The insulin-like growth factor-1 receptor (IGF-1R) is involved in the pathogenesis of Graves’ orbitopathy (GO) and a possible protective role of autoantibodies against IGF-1R (IGF-1R-Abs) has been suggested. We conducted a cross-sectional study to investigate IGF-1R-Abs serum levels in 147 consecutive patients with Graves’ disease (GD), with (n = 92) or without (n = 55) GO (primary outcome). Secondary outcomes were: 1) relationship between IGF-1R-Abs and GO features; 2) effect of IGF-1R-Abs on cell proliferation in primary cultures of orbital fibroblasts.
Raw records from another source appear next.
(* ===== verification/Terminal.v ===== *)
(** Terminal: the keyboard driver on the console and the interrupt table: [Console] and
    [Arch] implement what [Keyboard] relies on ([KbdEnv]). *)
From S2P Require Import Prelude Arch Font Console Keyboard.

Section console.
  Context (fb : framebuffer).
  Abbreviation ok := (console_ok fb).

Lemma refresh_keeps s : ok s → wp console_refresh s (λ _, ok).
Proof. intros H. eapply wp_mono; [by apply (refresh_synced fb)|]. cbn beta. by intros _ s' (_ & ? & _). Qed.

Lemma console_scroll_keeps n s : ok s → wp (Console.console_scroll n) s (λ _, ok).
Proof.
  intros H. unfold Console.console_scroll. apply wp_bind, wp_modify, refresh_keeps. pose proof (co_y _ _ H).
  destruct H as [[] ? ? ? ? ?]. constructor; simpl; first [done|by constructor|repeat case_match; lia].
Qed.

(** The cursor has gone to the start of the row below. *)
Lemma next_row_keeps s :
  ok s → let s1 := set_cursor 0 (g_cursor_y s + 1) s in wp scroll_or_refresh s1 (λ _, ok).
Proof.
  intros Hok s1. pose proof Hok as [Hg Hh Hx Hy Hv Hb]. pose proof Hg as [_ Hr Hc _ _ _ _].
  unfold scroll_or_refresh, check_history_scroll. apply wp_bind, wp_bind, wp_gets. cbv beta. unfold id.
  assert (∀ s2, ok s2 → wp (s ← gets (λ x : con_st, x); if g_screen_rows s <=? g_cursor_y s then console_refresh else mret tt) s2 (λ _, ok)) as Hrest.
  { intros s2 H2. apply wp_bind, wp_gets. cbv beta. case_match; [by apply refresh_keeps|by apply wp_ret]. }
  change (g_cursor_y s1) with (g_cursor_y s + 1). destruct (Z.leb_spec MAX_HISTORY (g_cursor_y s + 1)) as [Hge|Hlt].
  - apply wp_bind, wp_modify. eapply wp_mono; [apply refresh_keeps|intros []; apply Hrest].
    constructor; simpl; [by destruct Hg; constructor|by apply shift_rows_ok|lia|unfold MAX_HISTORY; lia|lia|lia].
  - apply wp_ret, Hrest. constructor; simpl; [by destruct Hg; constructor|done|lia|lia|lia|]. intros r c H1 H2. apply (Hb r c); lia.
Qed.

Lemma put_history_keeps s col c : ok s → 0 ≤ col < g_screen_cols s → 32 ≤ c ≤ 126 →
  ∃ h, put_history (g_cursor_y s) col c s = Ok (tt, set_history h s) ∧ ok (set_history h s).
Proof.
  intros [Hg Hh Hx Hy Hv Hb] Hcol Hc. pose proof Hg as [_ _ [_ Hcols] _ _ _ _].
  destruct (put_history_ok s (g_cursor_y s) col c Hh Hy) as (h & E & Hh' & Hat); [lia|lia|]. exists h. split; [done|].
  constructor; simpl; [by destruct Hg; constructor|done..|]. intros r c' Hr Hc'. rewrite Hat, decide_False by lia. by apply Hb.
Qed.

Lemma draw_keeps s col row c : ok s → 0 ≤ col < g_screen_cols s → 0 ≤ row < g_screen_rows s → 32 ≤ c ≤ 126 →
  wp (draw_char_on_screen col row c) s (λ _ s', s' = set_vram (vram s') s ∧ ok s').
Proof.
  intros Hok H1 H2 Hc. eapply wp_mono; [apply (draw_char_spec fb s col row c); [apply Hok|done|done|lia]|]. cbn beta.
  intros _ s' [E _]. split; [done|]. rewrite E. by apply set_vram_ok.
Qed.

Lemma screen_line_range s : ok s → 0 ≤ screen_line s < g_screen_rows s.
Proof. intros [[] ? ? Hy ? ?]. unfold screen_line. destruct (Z.leb_spec (g_screen_rows s) (g_cursor_y s)); lia. Qed.

Lemma kprint_char_keeps c s : ok s → wp (Console.kprint_char c) s (λ _, ok).
Proof.
  intros Hok. pose proof Hok as [Hg _ Hx Hy _ _]. pose proof (screen_line_range s Hok) as Hsl. unfold Console.kprint_char.
  destruct (c =? 10).
  { apply wp_bind, wp_modify. apply (next_row_keeps (set_view 0 s)). destruct Hok as [[] ? ? ? ? ?]. constructor; first [done|by constructor]. }
  destruct (c =? 8).
  - apply wp_bind, wp_gets. cbv beta. unfold id. destruct (Z.ltb_spec 0 (g_cursor_x s)) as [Hpos|_]; [|by apply wp_ret].
    apply wp_bind, wp_modify. set (s1 := set_cursor _ _ s). assert (ok s1) as Hok1 by (apply set_cursor_ok; [done|lia]).
    destruct (put_history_keeps s1 (g_cursor_x s - 1) 32 Hok1) as (h & E & Hok2); [change (g_screen_cols s1) with (g_screen_cols s); lia|lia|].
    apply wp_bind. eapply wp_ok; [exact E|]. destruct (g_view_offset s =? 0); [|by apply wp_ret].
    rewrite (proj2 (Z.ltb_lt 0 _)) by (destruct Hg; lia). cbv zeta iota.
    eapply wp_mono; [apply (draw_keeps _ _ _ _ Hok2); [change (g_screen_cols (set_history h s1)) with (g_screen_cols s); lia|exact Hsl|lia]|]. by intros _ s2 [_ ?].
  - destruct ((32 <=? c) && (c <=? 126)) eqn:Ec; [|by apply wp_ret]. apply andb_prop in Ec as [E1%Z.leb_le E2%Z.leb_le].
    apply wp_bind, wp_modify. rewrite (proj2 (Z.leb_gt _ _)) by lia. apply wp_bind, wp_gets. cbv beta. unfold id.
    destruct (put_history_keeps s (g_cursor_x s) c Hok Hx ltac:(lia)) as (h & E & Hok1). apply wp_bind. eapply wp_ok; [exact E|].
    set (s1 := set_history h s) in *.
    apply wp_bind. eapply (wp_mono _ _ (λ _ s2, s2 = set_vram (vram s2) s1 ∧ ok s2)).
    { case_match; [|by apply wp_ret; destruct s]. by apply draw_keeps. }
    cbn beta. intros _ s2 [Es2 Hok2]. apply wp_bind, wp_modify, wp_bind, wp_gets. cbv beta. unfold id.
    assert (g_cursor_x s2 = g_cursor_x s ∧ g_screen_cols s2 = g_screen_cols s) as [Ex Ec] by by rewrite Es2.
    set (s3 := set_cursor _ _ s2). change (g_screen_cols s3) with (g_screen_cols s2). change (g_cursor_x s3) with (g_cursor_x s2 + 1).
    destruct (Z.leb_spec (g_screen_cols s2) (g_cursor_x s2 + 1)) as [Hw|Hw].
    + apply wp_bind, wp_modify. by apply (next_row_keeps s2).
    + apply wp_ret, set_cursor_ok; [done|lia].
Qed.
End console.

(** The console and the tables of the processor. *)
#[export] Program Instance console_kbd : KbdEnv (con_st * arch_st) := {|
  kc_traced := {| trace c := arch_trace c.2; push_event e c := (c.1, push_event e c.2) |};
  console_scroll n := zoom fst (λ x c, (x, c.2)) (Console.console_scroll n);
  kprint_char ch := zoom fst (λ x c, (x, c.2)) (Console.kprint_char ch);
  register_interrupt_handler n h := zoom snd (λ x c, (c.1, x)) (Arch.register_interrupt_handler n h);
  kc_ok c := ∃ fb, console_ok fb c.1
|}.
Next Obligation. done. Qed.
Next Obligation. intros n c [fb H]. apply wp_zoom. eapply wp_mono; [by apply (console_scroll_keeps fb)|]. intros ? s Hs. exists fb. exact Hs. Qed.
Next Obligation. intros ch c [fb H]. apply wp_zoom. eapply wp_mono; [by apply (kprint_char_keeps fb)|]. intros ? s Hs. exists fb. exact Hs. Qed.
IGF-1R-Abs were measured by ELISA. Serum IGF-1R-Abs levels were higher (29.3 ng/ml, IQR 17.4-36.6) in patients without GO than in those with GO (19.8 ng/ml, IQR 11.2-29.8; Mann Whitney U 1,819, P = 0.00509). The prevalence of IGF-1R-Abs levels above a previously established cut-off value of 55 ng/ml did not differ statistically between the two groups, in spite of a trend to a greater prevalence in patients without GO (9 vs 3.2%). Within GO patients, IGF-1R-Abs did not correlate with GO features, namely proptosis, clinical activity score, eyelid width and visual acuity, whereas there was a correlation with diplopia. Thus, IGF-1R-Abs were lower in patients with the most severe degrees of diplopia (Omega square=0.0123, P = 0.035). Incubation of a thyroid cell line (FRTL-5 cells) with IgGs purified from a pool of sera with IGF-1R-Abs >55 ng/ml increased cell proliferation in a dose-dependent manner (Omega square=0.965; P < 0.0001), presumably reflecting TSH-receptor stimulating antibodies, whereas proliferation was reduced in a dose-dependent manner in orbital fibroblasts from GO patients (Omega square=0.747; P < 0.0001), suggesting a role of IGF-1R-Abs. Overall, our findings suggest that IGF-1R-Abs are present only in a minority of patients with GD and seem to play a protective role on GO development and features.